### Goal of the exercise
Using the data below, return the stretch from the line that contains "as ((Hstatus &" through the line that contains "process_fruit tag variant", both included, exactly as it stands and nothing beyond it.

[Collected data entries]
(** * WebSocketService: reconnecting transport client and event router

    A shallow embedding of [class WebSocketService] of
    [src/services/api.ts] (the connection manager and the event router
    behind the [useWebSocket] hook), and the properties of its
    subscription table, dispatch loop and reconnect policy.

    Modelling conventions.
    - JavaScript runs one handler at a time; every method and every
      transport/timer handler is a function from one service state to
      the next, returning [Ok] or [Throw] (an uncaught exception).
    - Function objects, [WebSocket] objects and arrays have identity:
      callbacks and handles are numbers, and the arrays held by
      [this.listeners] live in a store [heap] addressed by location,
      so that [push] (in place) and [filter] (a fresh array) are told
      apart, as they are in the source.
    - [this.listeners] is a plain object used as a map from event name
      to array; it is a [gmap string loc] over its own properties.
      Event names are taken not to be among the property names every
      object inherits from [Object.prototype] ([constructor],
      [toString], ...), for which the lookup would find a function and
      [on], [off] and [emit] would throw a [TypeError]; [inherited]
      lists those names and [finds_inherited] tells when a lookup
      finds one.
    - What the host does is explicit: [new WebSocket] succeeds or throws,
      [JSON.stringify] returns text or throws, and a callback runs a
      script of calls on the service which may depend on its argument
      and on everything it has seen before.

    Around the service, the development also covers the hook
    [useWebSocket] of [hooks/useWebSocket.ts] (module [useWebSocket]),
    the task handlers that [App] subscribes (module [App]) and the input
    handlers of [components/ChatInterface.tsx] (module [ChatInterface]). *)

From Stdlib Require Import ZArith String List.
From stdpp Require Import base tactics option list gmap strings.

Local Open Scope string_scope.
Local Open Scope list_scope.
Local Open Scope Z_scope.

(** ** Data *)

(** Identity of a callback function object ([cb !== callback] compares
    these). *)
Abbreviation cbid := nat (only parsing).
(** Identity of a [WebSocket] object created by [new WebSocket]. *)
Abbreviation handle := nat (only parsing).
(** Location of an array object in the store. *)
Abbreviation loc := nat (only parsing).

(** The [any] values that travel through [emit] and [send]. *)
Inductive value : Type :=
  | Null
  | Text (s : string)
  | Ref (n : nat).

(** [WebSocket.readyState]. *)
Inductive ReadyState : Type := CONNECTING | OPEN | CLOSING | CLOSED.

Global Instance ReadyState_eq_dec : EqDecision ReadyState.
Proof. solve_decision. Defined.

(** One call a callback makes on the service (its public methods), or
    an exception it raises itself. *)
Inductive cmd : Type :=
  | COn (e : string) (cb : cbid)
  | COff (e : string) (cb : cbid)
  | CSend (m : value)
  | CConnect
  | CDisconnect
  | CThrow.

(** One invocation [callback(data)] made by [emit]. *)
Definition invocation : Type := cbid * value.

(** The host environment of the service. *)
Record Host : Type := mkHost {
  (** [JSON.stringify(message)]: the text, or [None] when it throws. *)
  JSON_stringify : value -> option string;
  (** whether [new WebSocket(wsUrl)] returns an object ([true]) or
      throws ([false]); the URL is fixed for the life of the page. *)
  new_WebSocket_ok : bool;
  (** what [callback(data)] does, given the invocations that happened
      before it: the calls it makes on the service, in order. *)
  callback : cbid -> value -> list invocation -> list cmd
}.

---

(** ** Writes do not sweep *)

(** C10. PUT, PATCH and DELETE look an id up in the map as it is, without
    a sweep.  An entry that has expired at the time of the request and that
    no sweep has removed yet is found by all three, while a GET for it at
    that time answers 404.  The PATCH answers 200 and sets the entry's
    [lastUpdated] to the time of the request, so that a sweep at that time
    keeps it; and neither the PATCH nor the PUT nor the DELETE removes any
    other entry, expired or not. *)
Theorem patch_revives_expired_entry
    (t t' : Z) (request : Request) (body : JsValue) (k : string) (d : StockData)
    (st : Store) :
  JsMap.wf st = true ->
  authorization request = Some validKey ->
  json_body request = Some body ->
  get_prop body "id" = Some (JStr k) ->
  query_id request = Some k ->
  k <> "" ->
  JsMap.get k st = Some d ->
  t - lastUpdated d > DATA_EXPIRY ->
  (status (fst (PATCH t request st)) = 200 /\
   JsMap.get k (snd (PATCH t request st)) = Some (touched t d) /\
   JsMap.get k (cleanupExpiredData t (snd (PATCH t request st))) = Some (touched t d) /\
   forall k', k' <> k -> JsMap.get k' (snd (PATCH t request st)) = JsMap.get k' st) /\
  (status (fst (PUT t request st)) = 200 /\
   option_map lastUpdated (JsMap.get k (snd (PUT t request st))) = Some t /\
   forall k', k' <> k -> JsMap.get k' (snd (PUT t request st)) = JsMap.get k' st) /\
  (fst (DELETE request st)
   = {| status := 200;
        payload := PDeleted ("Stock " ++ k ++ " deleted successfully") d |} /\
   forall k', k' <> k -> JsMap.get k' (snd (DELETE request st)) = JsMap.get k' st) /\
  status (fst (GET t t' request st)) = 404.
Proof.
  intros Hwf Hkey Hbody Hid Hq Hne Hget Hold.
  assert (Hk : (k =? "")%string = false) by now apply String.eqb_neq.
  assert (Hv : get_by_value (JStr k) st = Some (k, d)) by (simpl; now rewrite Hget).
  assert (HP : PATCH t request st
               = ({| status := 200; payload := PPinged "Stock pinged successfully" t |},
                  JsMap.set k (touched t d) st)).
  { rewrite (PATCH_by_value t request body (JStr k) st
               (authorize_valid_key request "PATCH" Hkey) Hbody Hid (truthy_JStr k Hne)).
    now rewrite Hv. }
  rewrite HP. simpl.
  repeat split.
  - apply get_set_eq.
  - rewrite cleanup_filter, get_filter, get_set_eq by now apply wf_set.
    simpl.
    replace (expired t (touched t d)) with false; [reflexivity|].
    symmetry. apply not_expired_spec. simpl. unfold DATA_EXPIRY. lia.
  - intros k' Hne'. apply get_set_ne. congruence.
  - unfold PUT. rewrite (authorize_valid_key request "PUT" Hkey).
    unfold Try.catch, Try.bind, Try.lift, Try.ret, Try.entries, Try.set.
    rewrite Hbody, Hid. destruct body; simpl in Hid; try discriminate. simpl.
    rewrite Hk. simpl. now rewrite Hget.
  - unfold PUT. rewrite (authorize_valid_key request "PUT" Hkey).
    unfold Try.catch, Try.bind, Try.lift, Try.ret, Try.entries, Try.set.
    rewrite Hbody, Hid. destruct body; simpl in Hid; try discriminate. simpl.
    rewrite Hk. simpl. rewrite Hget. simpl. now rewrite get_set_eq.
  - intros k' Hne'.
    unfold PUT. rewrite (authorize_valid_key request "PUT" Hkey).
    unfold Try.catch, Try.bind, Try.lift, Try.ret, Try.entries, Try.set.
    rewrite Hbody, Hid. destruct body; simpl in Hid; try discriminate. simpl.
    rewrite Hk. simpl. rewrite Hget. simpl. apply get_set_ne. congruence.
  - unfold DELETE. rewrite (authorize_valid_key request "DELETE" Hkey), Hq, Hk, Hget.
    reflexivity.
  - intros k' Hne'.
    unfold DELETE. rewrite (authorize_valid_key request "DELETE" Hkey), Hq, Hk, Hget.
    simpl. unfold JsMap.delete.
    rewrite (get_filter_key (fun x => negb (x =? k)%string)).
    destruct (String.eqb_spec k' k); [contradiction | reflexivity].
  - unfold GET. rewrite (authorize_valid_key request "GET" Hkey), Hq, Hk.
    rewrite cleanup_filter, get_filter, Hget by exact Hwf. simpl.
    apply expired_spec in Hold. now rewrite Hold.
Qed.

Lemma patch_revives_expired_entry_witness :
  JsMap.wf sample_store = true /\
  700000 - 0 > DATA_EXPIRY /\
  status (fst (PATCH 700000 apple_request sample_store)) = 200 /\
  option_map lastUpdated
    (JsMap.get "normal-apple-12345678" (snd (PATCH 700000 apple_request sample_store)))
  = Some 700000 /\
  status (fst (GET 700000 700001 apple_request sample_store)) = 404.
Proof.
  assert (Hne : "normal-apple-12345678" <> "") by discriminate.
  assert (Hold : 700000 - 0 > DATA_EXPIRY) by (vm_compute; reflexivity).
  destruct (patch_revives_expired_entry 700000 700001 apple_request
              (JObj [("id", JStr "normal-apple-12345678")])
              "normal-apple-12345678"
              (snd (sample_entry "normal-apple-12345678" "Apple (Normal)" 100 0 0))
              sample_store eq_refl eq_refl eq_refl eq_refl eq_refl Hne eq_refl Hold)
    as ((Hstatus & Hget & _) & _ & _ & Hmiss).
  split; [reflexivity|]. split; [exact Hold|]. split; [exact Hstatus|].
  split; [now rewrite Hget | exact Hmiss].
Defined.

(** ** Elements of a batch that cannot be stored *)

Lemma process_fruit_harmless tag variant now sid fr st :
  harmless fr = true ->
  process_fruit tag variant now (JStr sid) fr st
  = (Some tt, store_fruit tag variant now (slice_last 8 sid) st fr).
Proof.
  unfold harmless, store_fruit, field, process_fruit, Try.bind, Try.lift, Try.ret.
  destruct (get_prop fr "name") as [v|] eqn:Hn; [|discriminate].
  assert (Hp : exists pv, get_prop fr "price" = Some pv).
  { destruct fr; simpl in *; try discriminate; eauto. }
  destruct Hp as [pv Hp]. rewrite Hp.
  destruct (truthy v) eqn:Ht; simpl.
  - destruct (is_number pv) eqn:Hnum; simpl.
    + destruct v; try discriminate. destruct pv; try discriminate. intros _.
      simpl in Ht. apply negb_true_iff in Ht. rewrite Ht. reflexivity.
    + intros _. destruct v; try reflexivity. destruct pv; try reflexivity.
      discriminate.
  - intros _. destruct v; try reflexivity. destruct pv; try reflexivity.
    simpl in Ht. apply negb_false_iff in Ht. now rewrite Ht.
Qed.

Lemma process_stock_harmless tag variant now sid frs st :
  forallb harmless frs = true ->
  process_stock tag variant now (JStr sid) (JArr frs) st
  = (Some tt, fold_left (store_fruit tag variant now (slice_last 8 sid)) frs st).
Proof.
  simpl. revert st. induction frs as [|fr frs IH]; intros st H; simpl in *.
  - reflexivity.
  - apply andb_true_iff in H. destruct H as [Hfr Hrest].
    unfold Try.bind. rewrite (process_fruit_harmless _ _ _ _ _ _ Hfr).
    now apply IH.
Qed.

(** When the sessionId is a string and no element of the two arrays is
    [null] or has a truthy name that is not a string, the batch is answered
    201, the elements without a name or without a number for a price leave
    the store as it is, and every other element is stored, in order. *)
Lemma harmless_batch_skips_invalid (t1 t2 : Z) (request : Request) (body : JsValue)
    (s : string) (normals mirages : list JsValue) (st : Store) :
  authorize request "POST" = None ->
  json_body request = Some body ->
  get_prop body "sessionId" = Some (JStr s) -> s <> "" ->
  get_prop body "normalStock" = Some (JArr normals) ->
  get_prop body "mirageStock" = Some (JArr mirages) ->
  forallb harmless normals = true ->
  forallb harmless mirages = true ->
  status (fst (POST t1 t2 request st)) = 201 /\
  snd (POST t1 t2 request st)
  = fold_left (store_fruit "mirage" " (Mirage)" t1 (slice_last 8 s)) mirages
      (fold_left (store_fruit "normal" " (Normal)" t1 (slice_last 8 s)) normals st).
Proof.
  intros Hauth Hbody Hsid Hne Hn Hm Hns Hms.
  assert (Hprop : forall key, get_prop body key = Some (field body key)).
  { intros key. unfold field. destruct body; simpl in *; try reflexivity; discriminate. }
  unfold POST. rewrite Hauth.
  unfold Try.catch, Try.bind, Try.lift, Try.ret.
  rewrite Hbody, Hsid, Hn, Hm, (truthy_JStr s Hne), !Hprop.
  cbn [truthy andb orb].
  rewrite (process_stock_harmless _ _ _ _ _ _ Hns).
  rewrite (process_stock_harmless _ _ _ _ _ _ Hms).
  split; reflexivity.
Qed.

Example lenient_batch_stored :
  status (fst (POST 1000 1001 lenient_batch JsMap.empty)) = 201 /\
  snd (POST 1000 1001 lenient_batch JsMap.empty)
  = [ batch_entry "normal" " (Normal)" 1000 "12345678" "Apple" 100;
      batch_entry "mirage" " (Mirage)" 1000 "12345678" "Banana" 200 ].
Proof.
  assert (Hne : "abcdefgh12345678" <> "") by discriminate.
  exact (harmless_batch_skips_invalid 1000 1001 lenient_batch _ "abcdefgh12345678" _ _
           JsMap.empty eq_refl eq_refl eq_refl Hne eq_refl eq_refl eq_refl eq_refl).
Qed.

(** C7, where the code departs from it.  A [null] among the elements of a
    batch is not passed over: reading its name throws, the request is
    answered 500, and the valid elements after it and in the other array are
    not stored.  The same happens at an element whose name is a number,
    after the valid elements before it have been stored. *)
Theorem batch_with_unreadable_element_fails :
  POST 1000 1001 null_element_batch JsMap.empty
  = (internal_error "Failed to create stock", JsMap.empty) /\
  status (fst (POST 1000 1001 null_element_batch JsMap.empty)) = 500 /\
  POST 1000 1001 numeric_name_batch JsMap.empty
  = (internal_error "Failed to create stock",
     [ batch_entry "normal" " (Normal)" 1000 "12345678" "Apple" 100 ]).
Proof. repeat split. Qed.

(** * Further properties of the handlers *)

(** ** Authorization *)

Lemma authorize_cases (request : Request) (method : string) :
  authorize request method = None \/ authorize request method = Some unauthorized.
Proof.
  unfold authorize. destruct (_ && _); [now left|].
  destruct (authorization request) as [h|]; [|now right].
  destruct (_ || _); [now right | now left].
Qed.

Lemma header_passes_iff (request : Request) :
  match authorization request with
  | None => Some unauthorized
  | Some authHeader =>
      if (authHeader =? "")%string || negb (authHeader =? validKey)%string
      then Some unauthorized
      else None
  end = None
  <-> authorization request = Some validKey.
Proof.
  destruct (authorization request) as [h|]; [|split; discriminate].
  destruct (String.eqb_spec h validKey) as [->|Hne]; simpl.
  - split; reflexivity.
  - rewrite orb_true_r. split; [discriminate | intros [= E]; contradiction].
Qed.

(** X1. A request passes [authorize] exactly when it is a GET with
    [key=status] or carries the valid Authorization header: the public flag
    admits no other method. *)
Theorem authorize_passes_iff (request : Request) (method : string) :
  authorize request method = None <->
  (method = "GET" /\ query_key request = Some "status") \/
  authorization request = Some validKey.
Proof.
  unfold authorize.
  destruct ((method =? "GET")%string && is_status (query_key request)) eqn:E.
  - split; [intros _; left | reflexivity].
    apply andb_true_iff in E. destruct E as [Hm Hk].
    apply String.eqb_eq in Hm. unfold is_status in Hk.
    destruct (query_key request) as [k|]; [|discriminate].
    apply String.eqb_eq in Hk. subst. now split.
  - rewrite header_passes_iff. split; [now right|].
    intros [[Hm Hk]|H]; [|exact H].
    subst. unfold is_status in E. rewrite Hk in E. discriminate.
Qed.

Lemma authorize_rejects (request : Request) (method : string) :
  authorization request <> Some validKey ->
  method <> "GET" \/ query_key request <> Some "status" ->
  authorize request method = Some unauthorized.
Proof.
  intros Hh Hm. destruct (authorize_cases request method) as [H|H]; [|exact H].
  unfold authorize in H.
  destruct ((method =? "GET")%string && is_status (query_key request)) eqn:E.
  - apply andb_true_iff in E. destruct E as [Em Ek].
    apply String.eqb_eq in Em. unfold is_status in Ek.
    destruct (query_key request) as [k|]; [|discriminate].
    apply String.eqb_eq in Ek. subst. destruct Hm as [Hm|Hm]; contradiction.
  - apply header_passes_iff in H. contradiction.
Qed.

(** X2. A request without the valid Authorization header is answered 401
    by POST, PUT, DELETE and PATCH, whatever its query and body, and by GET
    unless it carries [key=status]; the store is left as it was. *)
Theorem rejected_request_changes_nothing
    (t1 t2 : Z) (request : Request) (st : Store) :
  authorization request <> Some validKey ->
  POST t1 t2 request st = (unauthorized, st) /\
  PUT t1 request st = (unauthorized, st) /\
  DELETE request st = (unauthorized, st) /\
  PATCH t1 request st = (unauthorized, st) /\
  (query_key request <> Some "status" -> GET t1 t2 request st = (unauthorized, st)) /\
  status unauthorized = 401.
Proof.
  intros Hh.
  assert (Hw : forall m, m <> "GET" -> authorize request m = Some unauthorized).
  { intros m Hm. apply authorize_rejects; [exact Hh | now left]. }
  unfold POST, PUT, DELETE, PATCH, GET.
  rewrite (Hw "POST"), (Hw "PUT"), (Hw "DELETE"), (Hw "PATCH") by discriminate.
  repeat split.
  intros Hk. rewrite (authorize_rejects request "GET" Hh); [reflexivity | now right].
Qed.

* * *

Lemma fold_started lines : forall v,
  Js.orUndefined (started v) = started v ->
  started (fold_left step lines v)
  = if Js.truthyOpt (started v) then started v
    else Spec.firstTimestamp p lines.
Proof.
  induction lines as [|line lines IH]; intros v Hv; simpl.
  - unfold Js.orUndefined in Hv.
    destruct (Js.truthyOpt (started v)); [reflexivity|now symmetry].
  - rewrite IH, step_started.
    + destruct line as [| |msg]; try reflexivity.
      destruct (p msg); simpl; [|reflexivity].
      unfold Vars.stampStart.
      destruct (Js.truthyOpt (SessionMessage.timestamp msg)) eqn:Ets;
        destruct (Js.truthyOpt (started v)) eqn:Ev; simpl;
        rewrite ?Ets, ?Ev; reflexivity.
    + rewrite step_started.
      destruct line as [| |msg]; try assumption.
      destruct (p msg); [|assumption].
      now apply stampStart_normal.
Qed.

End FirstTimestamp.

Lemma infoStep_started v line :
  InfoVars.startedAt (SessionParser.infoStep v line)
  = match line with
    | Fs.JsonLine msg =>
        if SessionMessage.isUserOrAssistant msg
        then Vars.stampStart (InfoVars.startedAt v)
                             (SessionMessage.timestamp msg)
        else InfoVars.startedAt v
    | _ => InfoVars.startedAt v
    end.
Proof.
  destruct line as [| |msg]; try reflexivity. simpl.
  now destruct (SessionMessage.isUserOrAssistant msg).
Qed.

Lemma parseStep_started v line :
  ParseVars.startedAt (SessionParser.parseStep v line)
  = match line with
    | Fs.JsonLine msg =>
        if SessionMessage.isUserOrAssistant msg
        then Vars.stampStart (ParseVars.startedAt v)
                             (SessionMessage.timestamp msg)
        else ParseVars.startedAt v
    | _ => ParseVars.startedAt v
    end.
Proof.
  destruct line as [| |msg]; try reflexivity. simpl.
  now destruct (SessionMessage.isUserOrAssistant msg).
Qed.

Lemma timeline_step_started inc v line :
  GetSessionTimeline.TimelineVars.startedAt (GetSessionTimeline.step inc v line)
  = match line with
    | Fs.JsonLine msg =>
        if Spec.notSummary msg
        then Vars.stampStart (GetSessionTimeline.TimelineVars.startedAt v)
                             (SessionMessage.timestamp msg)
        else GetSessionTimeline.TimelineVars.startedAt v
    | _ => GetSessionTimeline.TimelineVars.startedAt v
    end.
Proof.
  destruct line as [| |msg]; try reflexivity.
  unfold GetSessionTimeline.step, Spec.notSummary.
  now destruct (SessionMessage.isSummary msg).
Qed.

### Response for this exercise
    as ((Hstatus & Hget & _) & _ & _ & Hmiss).
  split; [reflexivity|]. split; [exact Hold|]. split; [exact Hstatus|].
  split; [now rewrite Hget | exact Hmiss].
Defined.

(** ** Elements of a batch that cannot be stored *)

Lemma process_fruit_harmless tag variant now sid fr st :
  harmless fr = true ->
  process_fruit tag variant now (JStr sid) fr st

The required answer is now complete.